Definition hal_disk_write (id begin count : Z) (buf : list Z) (s : hal D)
    : outcome (Z * hal D) :=
  if HAL_BLOCK_MAX <=? id then Ret (-1, s) else
  b <- of_option (zget (hal_block_map s) id) ;;
  match driver b with
  | None => Ret (ERROR_INVAILD, s)
  | Some d =>
    let '(r, d') := block_write (u32 begin) count buf d in
    s' <- set_block id (BlkDev (Some d') (cache b) (cache_next b) (cache_lock b)) s ;;
    Ret (r, s')
  end.

(** ** The sector cache *)

(** The search loop: index and buffer of the entry caching [begin]. *)
Fixpoint cache_find (i : Z) (c : list BlockCache) (begin : Z) : option (Z * cache_buf) :=
  match c with
  | [] => None
  | e :: c' =>
    match cbuf e with
    | BufNull => cache_find (i + 1) c' begin
    | b => if lba e =? begin then Some (i, b) else cache_find (i + 1) c' begin
    end
  end.

(** The device whose cache is scanned; before [hal_block_cache_init] the
    [cache] pointer is null. *)
Definition cached_block (id : Z) (s : hal D) : outcome (BlockDevice D) :=
  b <- of_option (zget (hal_block_map s) id) ;;
  match cache b with [] => Fault | _ => Ret b end.

(** The three phases of a cached read: up to the first [release], the device
    access without the lock, and the copy out. *)
Definition read_lookup (id begin : Z) (buf : list Z) (s : hal D)
    : outcome (option (list Z) * hal D) :=
  b <- cached_block id s ;;
  l <- acquire_b (cache_lock b) ;;
  match cache_find 0 (cache b) begin with
  | Some (_, BufPage bs) =>
    l' <- release_b l ;;
    s' <- set_block id (BlkDev (driver b) (cache b) (cache_next b) l') s ;;
    Ret (Some (splice 0 (slice 0 512 bs) buf), s')
  | Some (_, _) => Fault
  | None =>
    e <- of_option (zget (cache b) (cache_next b)) ;;
    let '(pg, n) := match cbuf e with BufNull => (BufPage junk, 1) | p => (p, 0) end in
    c' <- of_option (zset (cache b) (cache_next b) (CacheEntry begin pg)) ;;
    l' <- release_b l ;;
    s' <- set_block id (BlkDev (driver b) c' (cache_next b) l') s ;;
    Ret (None, add_pages n s')
  end.

Definition read_fill (id begin count : Z) (s : hal D) : outcome (hal D) :=
  b <- of_option (zget (hal_block_map s) id) ;;
  e <- of_option (zget (cache b) (cache_next b)) ;;
  match cbuf e with
  | BufPage bs =>
    '(_, bs', s1) <- hal_disk_read id begin count bs s ;;
    b1 <- of_option (zget (hal_block_map s1) id) ;;
    c' <- of_option (zset (cache b1) (cache_next b) (CacheEntry (lba e) (BufPage bs'))) ;;
    set_block id (BlkDev (driver b1) c' (cache_next b1) (cache_lock b1)) s1
  | _ => Fault
  end.

Definition read_copy (id : Z) (buf : list Z) (s : hal D) : outcome (list Z * hal D) :=
  b <- of_option (zget (hal_block_map s) id) ;;
  l <- acquire_b (cache_lock b) ;;
  e <- of_option (zget (cache b) (cache_next b)) ;;
  match cbuf e with
  | BufPage bs =>
    let next := cache_next b + 1 in
    let next' := if HAL_BLOCK_CACHE_MAX <=? next then 0 else next in
    l' <- release_b l ;;
    s' <- set_block id (BlkDev (driver b) (cache b) next' l') s ;;
    Ret (splice 0 (slice 0 512 bs) buf, s')
  | _ => Fault
  end.

Definition hal_block_read (id begin count : Z) (buf : list Z) (s : hal D)
    : outcome (Z * list Z * hal D) :=
  if 1 <? count then hal_disk_read id begin count buf s else
  '(hit, s1) <- read_lookup id begin buf s ;;
  match hit with
  | Some buf' => Ret (0, buf', s1)
  | None =>
    s2 <- read_fill id begin count s1 ;;
    '(buf', s3) <- read_copy id buf s2 ;;
    Ret (0, buf', s3)
  end.

(** The loop that gives back every cached page and keeps the pointers. *)
Definition free_entry (e : BlockCache) : BlockCache :=
  match cbuf e with BufNull => e | _ => CacheEntry (lba e) BufFreed end.

Definition live_pages (c : list BlockCache) : Z :=
  zlen (filter (fun e => cbuf e <> BufNull) c).

Definition hal_block_write (id begin count : Z) (buf : list Z) (s : hal D)
    : outcome (Z * hal D) :=
  s1 <- (if 1 <? count then
           b <- cached_block id s ;;
           sf <- set_block id (BlkDev (driver b) (map free_entry (cache b)) (cache_next b) (cache_lock b)) s ;;
           '(_, sw) <- hal_disk_write id begin count buf (add_pages (- live_pages (cache b)) sf) ;;
           Ret sw
         else Ret s) ;;
  b <- cached_block id s1 ;;
  l <- acquire_b (cache_lock b) ;;
  match cache_find 0 (cache b) begin with
  | Some (i, BufPage bs) =>
    let bs' := splice 0 (slice 0 512 buf) bs in
    c' <- of_option (zset (cache b) i (CacheEntry begin (BufPage bs'))) ;;
    l' <- release_b l ;;
    s2 <- set_block id (BlkDev (driver b) c' (cache_next b) l') s1 ;;
    hal_disk_write id begin count bs' s2
  | Some (_, _) => Fault
  | None =>
    l' <- release_b l ;;
    s2 <- set_block id (BlkDev (driver b) (cache b) (cache_next b) l') s1 ;;
    hal_disk_write id begin count buf s2
  end.

(** ** Partitions *)

Definition hal_partition_read (id begin count : Z) (buf : list Z) (s : hal D)
    : outcome (Z * list Z * hal D) :=
  if HAL_PARTITION_MAX <=? id then Ret (-1, buf, s) else
  p <- of_option (zget (hal_partition_map s) id) ;;
  if decide (fs_type p = HAL_PARTITION_TYPE_NONE) then Ret (-1, buf, s) else
  hal_block_read (s32 (dev p)) (s32 (part_begin p + begin)) count buf s.

Definition hal_partition_write (id begin count : Z) (buf : list Z) (s : hal D)
    : outcome (Z * hal D) :=
  if HAL_PARTITION_MAX <=? id then Ret (-1, s) else
  p <- of_option (zget (hal_partition_map s) id) ;;
  if decide (fs_type p = HAL_PARTITION_TYPE_NONE) then Ret (-1, s) else
  hal_block_write (s32 (dev p)) (s32 (part_begin p + begin)) count buf s.

(** The first free slot of the partition map; [None] when it is full. *)
Fixpoint hal_partition_map_insert (m : list HalPartitionMap) (p : HalPartitionMap)
    : option (list HalPartitionMap) :=
  match m with
  | [] => None
  | q :: m' =>
    if decide (fs_type q = HAL_PARTITION_TYPE_NONE) then Some (p :: m')
    else match hal_partition_map_insert m' p with None => None | Some m'' => Some (q :: m'') end
  end.

Definition insert_partition (p : HalPartitionMap) (s : hal D) : outcome (hal D) :=
  match hal_partition_map_insert (hal_partition_map s) p with
  | None => Panic "hal too many partition"
  | Some m => Ret (Hal (hal_block_map s) m (hal_pages s))
  end.

(** *** Master boot record *)

Definition mbr_fs_type (type : Z) : HalPartitionFilesystemType :=
  if (type =? 0xb) || (type =? 0xc) then HAL_PARTITION_TYPE_FAT32
  else if type =? 0x83 then HAL_PARTITION_TYPE_LINUX
  else HAL_PARTITION_TYPE_OTHER.

(** Entry [j] of the boot sector: type byte, start sector, sector count. *)
Definition mbr_entry (bootsect : list Z) (j : Z) : Z * Z * Z :=
  let off := 0x1be + j * 0x10 in
  (le_val (slice (off + 4) 1 bootsect), get32 (off + 8) bootsect, get32 (off + 12) bootsect).

Fixpoint mbr_loop (block_id : Z) (bootsect : list Z) (js : list Z) (s : hal D) : outcome (hal D) :=
  match js with
  | [] => Ret s
  | j :: js' =>
    let '(type, start, size) := mbr_entry bootsect j in
    if type =? 0 then mbr_loop block_id bootsect js' s
    else
      s' <- insert_partition (Partition (mbr_fs_type type) (u32 block_id) start size) s ;;
      mbr_loop block_id bootsect js' s'
  end.

Definition mbr_probe_partition (block_id : Z) (s : hal D) : outcome (hal D) :=
  '(r, bootsect, s1) <- hal_disk_read block_id 0 1 junk (add_pages 1 s) ;;
  if r <? 0 then Panic "disk read error" else
  s2 <- mbr_loop block_id bootsect [0; 1; 2; 3] s1 ;;
  Ret (add_pages (-1) s2).

(** *** GUID partition table *)

Definition GPT_HEADER_SIGNATURE : Z := 0x5452415020494645.

Definition gpt_fs_type (lower upper : Z) : HalPartitionFilesystemType :=
  if (lower =? 0x3bc93ec9a0004bba) && (upper =? 0x11d2f81fc12a7328) then HAL_PARTITION_TYPE_ESP
  else if (lower =? 0xc79926b7b668c087) && (upper =? 0x4433b9e5ebd0a0a2) then HAL_PARTITION_TYPE_DATA
  else if (lower =? 0xe47d47d8693d798e) && (upper =? 0x477284830fc63daf) then HAL_PARTITION_TYPE_LINUX
  else HAL_PARTITION_TYPE_OTHER.

(** Entry [i] of a table sector: type GUID (upper, lower), first and last LBA. *)
Definition gpt_entry (data : list Z) (i : Z) : Z * Z * Z * Z :=
  let off := i * 128 in
  (get64 off data, get64 (off + 8) data, get64 (off + 32) data, get64 (off + 40) data).

Fixpoint gpt_entries (block_id : Z) (data : list Z) (ixs : list Z) (s : hal D) : outcome (hal D) :=
  match ixs with
  | [] => Ret s
  | i :: ixs' =>
    let '(upper, lower, first, last) := gpt_entry data i in
    if (lower =? 0) && (upper =? 0) then gpt_entries block_id data ixs' s
    else
      s' <- insert_partition (Partition (gpt_fs_type lower upper) (u32 block_id) (u32 first)
                                (u32 (u64 (u32 last - first + 1)))) s ;;
      gpt_entries block_id data ixs' s'
  end.

Fixpoint gpt_sectors (block_id : Z) (sectors : list Z) (s : hal D) : outcome (hal D) :=
  match sectors with
  | [] => Ret s
  | sector :: rest =>
    '(r, data, s1) <- hal_disk_read block_id sector 1 junk (add_pages 1 s) ;;
    if r <? 0 then Panic "disk read error" else
    s2 <- gpt_entries block_id data [0; 1; 2; 3] s1 ;;
    gpt_sectors block_id rest (add_pages (-1) s2)
  end.

Definition gpt_probe_partition (block_id : Z) (s : hal D) : outcome (hal D) :=
  '(r, hdr, s1) <- hal_disk_read block_id 1 1 junk (add_pages 1 s) ;;
  if r <? 0 then Panic "disk read error" else
  if negb (get64 24 hdr =? 1) then Panic "invalid GPT" else
  gpt_sectors block_id (seqZ 2 32) (add_pages (-1) s1).

(** ** Device registration *)

Definition hal_block_probe_partition (block_id : Z) (s : hal D) : outcome (hal D) :=
  '(r, gptsect, s1) <- hal_disk_read block_id 1 1 junk (add_pages 1 s) ;;
  if r <? 0 then Panic "disk read error" else
  s2 <- (if get64 0 gptsect =? GPT_HEADER_SIGNATURE then gpt_probe_partition block_id s1
         else mbr_probe_partition block_id s1) ;;
  Ret (add_pages (-1) s2).

Definition hal_block_cache_init (block_id : Z) (s : hal D) : outcome (hal D) :=
  b <- of_option (zget (hal_block_map s) block_id) ;;
  s' <- set_block block_id (BlkDev (driver b) (repeat (CacheEntry 0 BufNull) 512) 0 false) s ;;
  Ret (add_pages 1 s').

Fixpoint first_free_block (i : Z) (m : list (BlockDevice D)) : option Z :=
  match m with
  | [] => None
  | b :: m' => match driver b with None => Some i | Some _ => first_free_block (i + 1) m' end
  end.

Definition hal_block_register_device (d : D) (s : hal D) : outcome (hal D) :=
  match first_free_block 0 (hal_block_map s) with
  | None => Panic "too many block devices"
  | Some i =>
    b <- of_option (zget (hal_block_map s) i) ;;
    s1 <- set_block i (BlkDev (Some d) (cache b) (cache_next b) (cache_lock b)) s ;;
    s2 <- hal_block_probe_partition i s1 ;;
    hal_block_cache_init i s2
  end.

End hal.

(** ** What a working driver promises

    [dsector d i] is the contents of sector [i] of a device of [dsize d]
    sectors.  Reads and writes of a sector in range succeed; a read leaves the
    contents alone and a write changes its own sector only. *)
Class BlockDriverLaws (D : Type) `{BlockDriver D} := {
  dsector : D -> Z -> list Z;
  dsize : D -> Z;
  dsector_length d i : zlen (dsector d i) = 512;
  block_read_law d begin buf :
    0 <= begin < dsize d -> 512 <= zlen buf ->
    exists r d', block_read begin 1 buf d = (r, splice 0 (dsector d begin) buf, d') /\
      0 <= r /\ dsize d' = dsize d /\ forall i, dsector d' i = dsector d i;
  block_write_law d begin buf :
    0 <= begin < dsize d -> 512 <= zlen buf ->
    exists r d', block_write begin 1 buf d = (r, d') /\ 0 <= r /\ dsize d' = dsize d /\
      forall i, dsector d' i = if decide (i = begin) then slice 0 512 buf else dsector d i
}.

Section coherence.
Context {D : Type} `{BlockDriverLaws D}.
Variable junk : list Z.
Hypothesis junk_page : 512 <= zlen junk.

Definition same_disk (d d' : D) : Prop :=
  dsize d' = dsize d /\ forall i, dsector d' i = dsector d i.

(** A cache entry agrees with the device. *)
Definition entry_ok (d : D) (e : BlockCache) : Prop :=
  match cbuf e with
  | BufNull => True
  | BufPage bs => is_s32 (lba e) /\ 512 <= zlen bs /\
      (0 <= u32 (lba e) < dsize d -> slice 0 512 bs = dsector d (u32 (lba e)))
  | BufFreed => False
  end.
··········
[TO DO]
Once you find the line with "hal_block_read (s32 (dev" in the entries above, output it and each line after it up to and including the line with "let off := 0x1be + j * 0x10 in", and nothing else.

[SOLUTION TO THE PROBLEM]
  hal_block_read (s32 (dev p)) (s32 (part_begin p + begin)) count buf s.

Definition hal_partition_write (id begin count : Z) (buf : list Z) (s : hal D)
    : outcome (Z * hal D) :=
  if HAL_PARTITION_MAX <=? id then Ret (-1, s) else
  p <- of_option (zget (hal_partition_map s) id) ;;
  if decide (fs_type p = HAL_PARTITION_TYPE_NONE) then Ret (-1, s) else
  hal_block_write (s32 (dev p)) (s32 (part_begin p + begin)) count buf s.

(** The first free slot of the partition map; [None] when it is full. *)
Fixpoint hal_partition_map_insert (m : list HalPartitionMap) (p : HalPartitionMap)
    : option (list HalPartitionMap) :=
  match m with
  | [] => None
  | q :: m' =>
    if decide (fs_type q = HAL_PARTITION_TYPE_NONE) then Some (p :: m')
    else match hal_partition_map_insert m' p with None => None | Some m'' => Some (q :: m'') end
  end.

Definition insert_partition (p : HalPartitionMap) (s : hal D) : outcome (hal D) :=
  match hal_partition_map_insert (hal_partition_map s) p with
  | None => Panic "hal too many partition"
  | Some m => Ret (Hal (hal_block_map s) m (hal_pages s))
  end.

(** *** Master boot record *)

Definition mbr_fs_type (type : Z) : HalPartitionFilesystemType :=
  if (type =? 0xb) || (type =? 0xc) then HAL_PARTITION_TYPE_FAT32
  else if type =? 0x83 then HAL_PARTITION_TYPE_LINUX
  else HAL_PARTITION_TYPE_OTHER.

(** Entry [j] of the boot sector: type byte, start sector, sector count. *)
Definition mbr_entry (bootsect : list Z) (j : Z) : Z * Z * Z :=
  let off := 0x1be + j * 0x10 in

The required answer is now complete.